(DATA EXCERPTS)

(* ===== verification/Exchange.v ===== *)
(** * Complete resource exchanges

    Puts the two transfers of [Transfer] together: how a link session turns a
    received advertisement into a receiver ([rns-runtime/src/link_session.rs]),
    a lossless exchange that delivers every message in order, and the
    theorems about whole transfers. *)

From S2P Require Import Prelude F64 Wire Packet Token Channel Stream LinkChannel Msgpack ResourceAdv Resource Transfer.
From stdpp Require Import prelude list gmap.

Open Scope Z_scope.

(** ** Accepting an advertisement (link_session.rs) *)

(** [LinkSessionResourceError::InvalidAdvertisement], by cause. *)
Inductive AcceptError := SegmentOutOfRange | SingleSegmentIndex | RandomHashTruncated | AdvertisementRefused (e : ResourceError).

Definition resource_logical_id (a : ResourceAdvertisement) : bytes :=
  if 1 <? total_segments a then original_hash a else resource_hash a.

Definition validate_inbound_advertisement (a : ResourceAdvertisement) : res AcceptError () :=
  if (total_segments a =? 0) || (MAX_SEGMENTS <? total_segments a) || (segment_index a =? 0) ||
     (total_segments a <? segment_index a) then Err SegmentOutOfRange else
  if (total_segments a =? 1) && negb (segment_index a =? 1) then Err SingleSegmentIndex else
  Ok ().

Definition inbound_transfer_from_advertisement (a : ResourceAdvertisement) (rtt now : Z) : res AcceptError InboundTransfer :=
  let* _ := validate_inbound_advertisement a in
  if decide (length (random_hash a) < RANDOM_HASH_SIZE)%nat then Err RandomHashTruncated else
  let random := take RANDOM_HASH_SIZE (random_hash a) in
  let f := adv_flags a in
  let flags :=
    if (1 <? total_segments a) && (1 <? segment_index a)
    then mkFlags (f_encrypted f) (f_compressed f) (f_split f) (f_is_request f) (f_is_response f) false else f in
  map_err AdvertisementRefused
    (from_advertisement (Z.to_nat (num_parts a)) (transfer_size a) (data_size a) random (resource_hash a) flags
       (get_map_hashes a) rtt now).

(** ** A lossless exchange terminates *)

Section exchange.
Context `{DL : DigestLaws} `{LM : MsgpackLaws}.

(** A message of the sender's arrives: parts and hashmap updates are handed
    to the receiver as the link does, after the update's frame was parsed. *)
Definition deliver (t : InboundTransfer) (a : TransferAction) (now : Z) : res ResourceError (InboundTransfer * TransferAction) :=
  match a with
  | SendPart _ p => it_receive_part t p now
  | SendHmu b =>
      let* '(h, segment, hashes) := parse_hashmap_update b in
      if decide (h = i_resource_hash (it_resource t)) then hashmap_update t segment hashes now else Ok (t, ANone)
  | _ => Ok (t, ANone)
  end.

(** Deliver the sender's messages [q] in order, answering each request the
    receiver emits at once, until the receiver has every part.  The fuel
    bounds the number of messages; the clock shows any times. *)
Fixpoint pump (fuel : nat) (clock : nat → Z) (s : OutboundTransfer) (t : InboundTransfer) (q : list TransferAction)
    : res ResourceError (OutboundTransfer * InboundTransfer * bool) :=
  match fuel, q with
  | O, _ | _, [] => Ok (s, t, false)
  | S fuel, a :: q =>
      let* '(t, reply) := deliver t a (clock fuel) in
      match reply with
      | AComplete => Ok (s, t, true)
      | SendRequest b =>
          let* '(s, answers) := handle_request s b (clock fuel) in
          pump fuel clock s t (q ++ answers)
      | _ => pump fuel clock s t q
      end
  end.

(End DATA EXCERPTS)

# TASK GOAL:
In the data above, find the line that contains "(** A message" and the line that contains "fuel, a :: q =>". Repeat exactly those lines and every line between them, and only those.

# YOUR SOLUTION:
(** A message of the sender's arrives: parts and hashmap updates are handed
    to the receiver as the link does, after the update's frame was parsed. *)
Definition deliver (t : InboundTransfer) (a : TransferAction) (now : Z) : res ResourceError (InboundTransfer * TransferAction) :=
  match a with
  | SendPart _ p => it_receive_part t p now
  | SendHmu b =>
      let* '(h, segment, hashes) := parse_hashmap_update b in
      if decide (h = i_resource_hash (it_resource t)) then hashmap_update t segment hashes now else Ok (t, ANone)
  | _ => Ok (t, ANone)
  end.

(** Deliver the sender's messages [q] in order, answering each request the
    receiver emits at once, until the receiver has every part.  The fuel
    bounds the number of messages; the clock shows any times. *)
Fixpoint pump (fuel : nat) (clock : nat → Z) (s : OutboundTransfer) (t : InboundTransfer) (q : list TransferAction)
    : res ResourceError (OutboundTransfer * InboundTransfer * bool) :=
  match fuel, q with
  | O, _ | _, [] => Ok (s, t, false)
  | S fuel, a :: q =>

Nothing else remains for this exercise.